Legal liability is an ongoing affair. By its very nature, driving society to vigilance in every work commuted to.. At the same time, it forces that same society to constantly reassess creativity and its use. With looking over some lectures regarding legal liability, three stood out this week that that focus on the root of legal liabilities that are oft the most common, particularly in the gaming industry lately.
Knowledge Network – a great
resource, (hereto referred as KN) if you don't mind that resource
being Indian (i.e. from India, not to be confused with Native
Americans) – provides a great deal of information on liability. An
excellent lecture regarding criminal and civil liability,
particularly with reference to tort law and negligence can be found here.

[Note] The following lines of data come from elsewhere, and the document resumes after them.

Fixpoint dict_get (k : string) (d : pydict) : option string :=
  match d with
  | [] => None
  | (k', v) :: d' => if String.eqb k k' then Some v else dict_get k d'
  end.

Definition dict_keys (d : pydict) : list string := map fst d.
Definition dict_values (d : pydict) : list string := map snd d.

(** The entries of the [STOCK_SECTORS] display, in source order.  The key
    ['INDUSINDBK'] is written twice (Banking, then Telecom). *)
Definition STOCK_SECTORS_display : list (string * string) :=
  [ (* Banking *)
    ("HDFCBANK", "BANKING"); ("ICICIBANK", "BANKING"); ("SBIN", "BANKING");
    ("AXISBANK", "BANKING"); ("KOTAKBANK", "BANKING"); ("INDUSINDBK", "BANKING");
    ("BANDHANBNK", "BANKING"); ("FEDERALBNK", "BANKING"); ("IDFCFIRSTB", "BANKING");
    (* IT *)
    ("TCS", "IT"); ("INFY", "IT"); ("WIPRO", "IT"); ("HCLTECH", "IT");
    ("TECHM", "IT"); ("LTIM", "IT"); ("COFORGE", "IT"); ("MPHASIS", "IT");
    (* Auto *)
    ("TATAMOTORS", "AUTO"); ("M&M", "AUTO"); ("MARUTI", "AUTO"); ("BAJAJ-AUTO", "AUTO");
    ("EICHERMOT", "AUTO"); ("HEROMOTOCORP", "AUTO"); ("ASHOKLEY", "AUTO");
    (* Pharma *)
    ("SUNPHARMA", "PHARMA"); ("DRREDDY", "PHARMA"); ("CIPLA", "PHARMA");
    ("DIVISLAB", "PHARMA"); ("BIOCON", "PHARMA"); ("AUROPHARMA", "PHARMA");
    (* FMCG *)
    ("HINDUNILVR", "FMCG"); ("ITC", "FMCG"); ("NESTLEIND", "FMCG");
    ("BRITANNIA", "FMCG"); ("DABUR", "FMCG"); ("MARICO", "FMCG");
    (* Energy / Oil & Gas *)
    ("RELIANCE", "ENERGY"); ("ONGC", "ENERGY"); ("BPCL", "ENERGY");
    ("IOC", "ENERGY"); ("GAIL", "ENERGY"); ("COALINDIA", "ENERGY");
    (* Metals *)
    ("TATASTEEL", "METALS"); ("HINDALCO", "METALS"); ("JSWSTEEL", "METALS");
    ("SAIL", "METALS"); ("VEDL", "METALS"); ("NATIONALUM", "METALS");
    (* Infra / Construction *)
    ("LT", "INFRA"); ("ADANIPORTS", "INFRA"); ("ADANIENT", "INFRA");
    (* Finance (NBFCs) *)
    ("BAJFINANCE", "FINANCE"); ("BAJAJFINSV", "FINANCE"); ("CHOLAFIN", "FINANCE");
    ("SBILIFE", "FINANCE"); ("HDFCLIFE", "FINANCE"); ("ICICIPRULI", "FINANCE");
    (* Realty *)
    ("DLF", "REALTY"); ("GODREJPROP", "REALTY"); ("OBEROIRLTY", "REALTY");
    (* Cement *)
    ("ULTRACEMCO", "CEMENT"); ("GRASIM", "CEMENT"); ("SHREECEM", "CEMENT");
    (* Telecom *)
    ("BHARTIARTL", "TELECOM"); ("INDUSINDBK", "TELECOM");
    (* Paints *)
    ("ASIANPAINT", "PAINTS"); ("BERGER", "PAINTS") ].
(** * Astronomia: transformation of astronomical coordinates

    A shallow embedding of [Astronomia/core/utils.py],
    [Astronomia/core/constants.py] and [Astronomia/chapters/coordinates.py]:
    the unit utilities, the context resolver, the spherical formulas, the
    hub-and-spoke router [_nucleo_transformacion] and the public entry point
    [transformar].

    Python exceptions are values of [exn] carried by an error monad.  The
    numbers are kept abstract: the engine is written once over a class
    [NumPy F] that lists the float and numpy primitives the source uses, so
    every statement about control flow and errors holds for any arithmetic,
    that of IEEE doubles included.  Statements about magnitudes are proved on
    the instance [Real.numpy], where a float is read as the real number it
    stands for and every operation is the exact one; rounding is not
    modelled.  Coordinates are floats or triples of floats: arrays are left
    out. *)

From Stdlib Require Import Reals Lra Lia ZArith QArith Qreals String List.
From Stdlib Require Import Zfloor.
From stdpp Require Import base option gmap strings.

Import ListNotations.
Open Scope string_scope.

With that in mind, the commentary on
negligence and the effect of tort law on typical liabilities was
rather profound. Negligence, as KN notes, is “The failure to
exercise the standard of care, required by law to protect others from
an unreasonable risk or harm." In the gaming industry, its
unsurprising that liabilities involving negligence are generally the
more common forms of tort. Two in particular come to mind – as
reported by various outlets such as VentureBeat, there is the
issue with 38 Studios last year, and of course, a paper by Deanna Pollard-Sacks, belief
in the perceived “constitutionalized” negligence of video game
violence.
What we have ultimately, is willful
failure to protect employees (or in the case of Sacks' case,
consumers) from damages – both physical and financial – that
should have been covered. For any business it is a fair assessment to
acknowledge a clear violation like this as a headway for a lawsuit
toward compensation and punitive damages. Of course, in the case of
video game violence and its perceived negligence, it's technically
just a matter of perception at this point, until otherwise speculated
commentary becomes fundamental fact. Though, with the California
Supreme Court ruling in favor of Free Speech for video games in 2011,
it's bound to be a while before a major re-contest happens in that
regard. Maybe the truth is, negligence is as much contextual in the
law as it is in the face of personal morality. There is a certain
level of violence no parent wants their child to be exposed to – on
the other hand, there is a point at which a company should (and often
must) maintain their personal and contractual obligation to their
employees.
The next lecture comes from famed Cory
Doctorow, well-known Sci-Fi writer, journalist and blogger. His work
as a copyright activist and freedom of speech involving rights
management are fundamental elements of liberal rights movements.
Particularly, his lecture regarding copyright found on Youtube, here,
expresses the very foundation of copyright and IP law in the digital
age. Particularly that it all boils down to the very fundamental
principle of data – the bit – in which the copying of bits is so
natural and continuous on a daily basis that attempts to encroach
upon the ability to copy them are a waste of effort.
All in all it makes a lot of sense,
when you consider the years of attempted digital rights management –
all of which have been broken at various times over the years by
various groups, such as Fairlight, Razor1911, Reloaded, and others.
As Doctorow describes, fundamentals behind today's copyright
management in effect requires a decryption method to use/watch/hear a
product by which the receiver must have the mechanism and “cypher”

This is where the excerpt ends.